Obese children face increased risk of heart disease and stroke

Obese children had significantly higher blood pressure and cholesterol levels
Fasting insulin levels and insulin resistance were significantly higher in obese children

Obese children could be facing a 30-40% higher risk of future stroke and heart disease than their normal weight counterparts, according to a study published in online in the bmj.com.

Researchers at the University of Oxford have reported that obese children and adolescents have several risk factors for heart disease including raised blood pressure, cholesterol and blood sugar levels, and a thickening of the heart muscle, compared with normal weight children.

“Weight, and especially obesity, has a significant effect on the risk parameters for cardiovascular disease that are present in children from age five years,” said the authors. “This effect could give them a head start on their normal and even overweight classmates for future cardiovascular disease, diabetes and stroke.”

Being overweight in adulthood is known to increase the risk of cardiovascular disease. The effect of obesity on children is less well understood, but a growing body of evidence suggests a similar association.

The study was created tom examine the scale of the association between weight and risk factors for heart disease in children. The investigators analysed the results of 63 studies involving 49,220 healthy children aged between five and 15 years old. Only studies conducted after 1990 in highly developed countries and published between 2000 and 2011 were included.

The studies measured weight and one or more known cardiovascular disease risk factors, such as high blood pressure, high cholesterol and blood glucose levels.

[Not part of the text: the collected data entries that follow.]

(** X8. Blank lines and commentary at either end of the input leave no
    trace: the text written for the lines with a blank or commentary line
    put before them, or after them, is the text written for the lines
    alone. *)
Theorem discarded_at_the_ends (ucd : char -> char_props)
    (l : list N) (lines : list (list N)) :
  discarded l ->
  final_text (cleaned_lines (run_pass ucd (l :: lines)))
  = final_text (cleaned_lines (run_pass ucd lines))
  /\ final_text (cleaned_lines (run_pass ucd (lines ++ [l])))
     = final_text (cleaned_lines (run_pass ucd lines)).
Proof.
  intros Hd. split.
  - unfold run_pass. simpl.
    destruct (foldl_same_to_the_loop ucd lines _ _
                (step_discarded_first ucd l Hd)) as [-> _]. done.
  - unfold run_pass. rewrite foldl_app. simpl. by apply step_discarded_last.
Qed.

Lemma discarded_at_the_ends_scenario1 :
  discarded [12; NL]
  /\ final_text (cleaned_lines
                   (run_pass ucd_sample ([12; NL] :: readlines scenario1)))
     = final_text (cleaned_lines (run_pass ucd_sample (readlines scenario1)))
  /\ final_text (cleaned_lines
                   (run_pass ucd_sample (readlines scenario1 ++ [[12; NL]])))
     = final_text (cleaned_lines (run_pass ucd_sample (readlines scenario1))).
Proof.
  assert (discarded [12; NL]) as H by (right; reflexivity).
  split; [exact H|].
  apply (discarded_at_the_ends ucd_sample [12; NL] (readlines scenario1) H).
Defined.

(** ** Delimiter lines of the input *)

Section Placement.

Variable ucd : char -> char_props.

Local Abbreviation delimiters_followed := (delimiters_followed ucd).
Local Abbreviation delims_open := (delims_open ucd).

Lemma not_commentary_true (l : list N) :
  not_commentary l = true <-> starts_with_space_or_tab (rstrip_nl l) = false.
Proof. unfold not_commentary. by destruct (starts_with_space_or_tab _). Qed.
Lemma check_descriptor_method_Ok categorical descriptor surrogates m k :
  check_descriptor_method categorical descriptor surrogates = Ok tt ->
  m ∈ surrogates ->
  k ∈ get_keys (mkDomain (input_features m) []) cls_CategoricalDescriptorInput ->
  surrogate_preprocessing_specs m !! k = Some ONE_HOT ->
  categorical = descriptor.
Proof.
  unfold check_descriptor_method. rewrite for_each_checks. intros H Hm Hk Hs.
  specialize (H m Hm). cbv zeta in H. rewrite for_each_checks in H.
  specialize (H k Hk). cbv beta in H. rewrite Hs in H. simpl in H.
  case_bool_decide as Hne; [discriminate H|].
  by destruct (decide (categorical = descriptor)).
Qed.

(** X18: a data model that passed the root validator holds surrogate specs
    for which the two checks hold: with [categorical_method] FREE no
    surrogate is a [MixedSingleTaskGPSurrogate], and when a surrogate one-hot
    encodes a categorical input with descriptors, [categorical_method] and
    [descriptor_method] are equal; the specs are those
    [_generate_surrogate_specs] returned, and the other fields are as
    given. *)
Theorem root_validator_checks_methods (ext : SurrogateModels)
    (values values' : DataModel.BotorchStrategy RootValues) :
  update_surrogate_specs_for_domain ext values = Ok values' ->
  exists specs,
    _generate_surrogate_specs ext (values_domain (DataModel.rest values))
      (values_outputs (DataModel.rest values)) (surrogate_specs (DataModel.rest values))
    = Ok specs /\
    surrogate_specs (DataModel.rest values') = Some specs /\
    (DataModel.categorical_method values = FREE ->
     forall m, m ∈ specs -> surrogate_class m <> MixedSingleTaskGPSurrogate) /\
    (forall m k,
       m ∈ specs ->
       k ∈ get_keys (mkDomain (input_features m) []) cls_CategoricalDescriptorInput ->
       surrogate_preprocessing_specs m !! k = Some ONE_HOT ->
       DataModel.categorical_method values = DataModel.descriptor_method values) /\
    DataModel.categorical_method values' = DataModel.categorical_method values /\
    DataModel.descriptor_method values' = DataModel.descriptor_method values /\
    DataModel.discrete_method values' = DataModel.discrete_method values /\
    values_domain (DataModel.rest values') = values_domain (DataModel.rest values).
Proof.
  unfold update_surrogate_specs_for_domain. cbv zeta. intros H.
  apply bind_Ok in H as (specs & Hgen & H).
  apply bind_Ok in H as ([] & Hfree & H). apply bind_Ok in H as ([] & Hdesc & [= <-]).
  exists specs. split; [done|]. split; [done|]. split.
  - intros Hf. rewrite bool_decide_eq_true_2 in Hfree by done.
    by apply check_free_method_Ok.
  - split; [|done]. intros m k. by apply check_descriptor_method_Ok.
Qed.
Lemma ofold_snoc {A B : Type} (f : A → B → outcome A) (a : A) (l : list B) (b : B) :
  ofold f a (l ++ [b]) = obind (ofold f a l) (λ a', f a' b).
Proof.
  rewrite ofold_app. destruct (ofold f a l); simpl; try done.
  destruct (f _ b); done.
Qed.

(** An invariant of a fold is an invariant of its result. *)
Lemma ofold_invariant {A B : Type} (P : A → Prop) (f : A → B → outcome A) :
  (∀ a b a', P a → f a b = Ok a' → P a') →
  ∀ l a a', P a → ofold f a l = Ok a' → P a'.
Proof.
  intros Hstep l. induction l as [|b l IH]; intros a a' Ha; simpl.
  - intros [= <-]. exact Ha.
  - intros (a1 & H1 & H2)%obind_Ok. eapply IH; [|exact H2]. eauto.
Qed.

Ltac inv_Ok :=
  repeat match goal with
  | H : obind _ _ = Ok _ |- _ =>
      apply obind_Ok in H; destruct H as (? & ? & H)
  | H : Ok _ = Ok _ |- _ => injection H as H; try subst
  | H : Panic = Ok _ |- _ => discriminate H
  | H : Blocked = Ok _ |- _ => discriminate H
  | H : Fatal = Ok _ |- _ => discriminate H
  end.

(** ** Reachable configurations *)

Lemma reachable_start files nReduce m :
  MakeMaster files nReduce = Ok m → reachable (mkConfig m []).
Proof.
  intros H. exists files, nReduce, []. unfold start. rewrite H. done.
Qed.

Lemma reachable_step c e c' :
  reachable c → exec c e = Ok c' → reachable c'.
Proof.
  intros (files & n & es & H) He. exists files, n, (es ++ [e]).
  apply obind_Ok in H as (c0 & H0 & Hrun). rewrite H0. simpl.
  unfold run in *. rewrite ofold_snoc, Hrun. exact He.
Qed.
Definition Select_propTypes : list (string * Validator) :=
  [ ("id", PIsRequired PString);
    ("style", PObject);
    ("className", PString);
    ("labelStyle", PObject);
    ("labelClassName", PString);
    ("listboxStyle", PObject);
    ("listboxClassName", PString);
    ("label", PNode);
    ("portal", PBool);
    ("portalInto", POneOfType [PString; PObject; PFunc]);
    ("portalIntoId", PString);
    ("labelKey", PString);
    ("valueKey", PString);
    ("getOptionId", PFunc);
    ("getOptionLabel", PFunc);
    ("getOptionValue", PFunc);
    ("getDisplayLabel", PFunc);
    ("disableLeftAddon", PBool);
    ("disableMovementChange", PBool);
    ("theme", POneOf ["none"; "underline"; "filled"; "outline"]);
    ("dense", PBool);
    ("error", PBool);
    ("inline", PBool);
    ("readOnly", PBool);
    ("disabled", PBool);
    ("placeholder", PNode);
    ("underlineDirection", POneOf ["left"; "right"]);
    ("leftChildren", PNode);
    ("rightChildren", PNode);
    ("isLeftAddon", PBool);
    ("isRightAddon", PBool) ].

Definition Select_module (h : Host) : Completion Statics :=
  if notProduction h then
    PropTypes <- loadPropTypes h ;;
    match PropTypes with
    | Some _ =>
        Normal {| displayName := Some "Select";
                  propTypes := Some Select_propTypes |}
    | None => Normal {| displayName := Some "Select"; propTypes := None |}
    end
  else Normal {| displayName := None; propTypes := None |}.

(** The components whose module ends in such a guard. *)
Inductive Component := GSelect | GFloatingLabel | GConditionalPortal | GGridCell.

Definition evaluate (c : Component) : Host -> Completion Statics :=
  match c with
  | GSelect => Select_module
  | GFloatingLabel => FloatingLabel_module
  | GConditionalPortal => ConditionalPortal_module
  | GGridCell => GridCell_module
  end.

Overweight was defined as BMI 25-30 and obesity was defined as BMI>30. Differences in study quality were taken into account to identify and minimise bias.

Outcomes

The study found that obese children had significantly higher blood pressure and cholesterol levels, overweight children also had raised blood pressure, but to a lesser degree than obese children.

Fasting insulin levels and insulin resistance were significantly higher in obese children, but not in overweight children.

Obese children also had a significant increase in left ventricular mass, compared with normal weight children, even after adjusting for height.

The authors say that the exact ages at which changes in a child's risk factors begin need to be established to help build a more accurate picture of the cardiovascular risk these young people are likely to face as adults.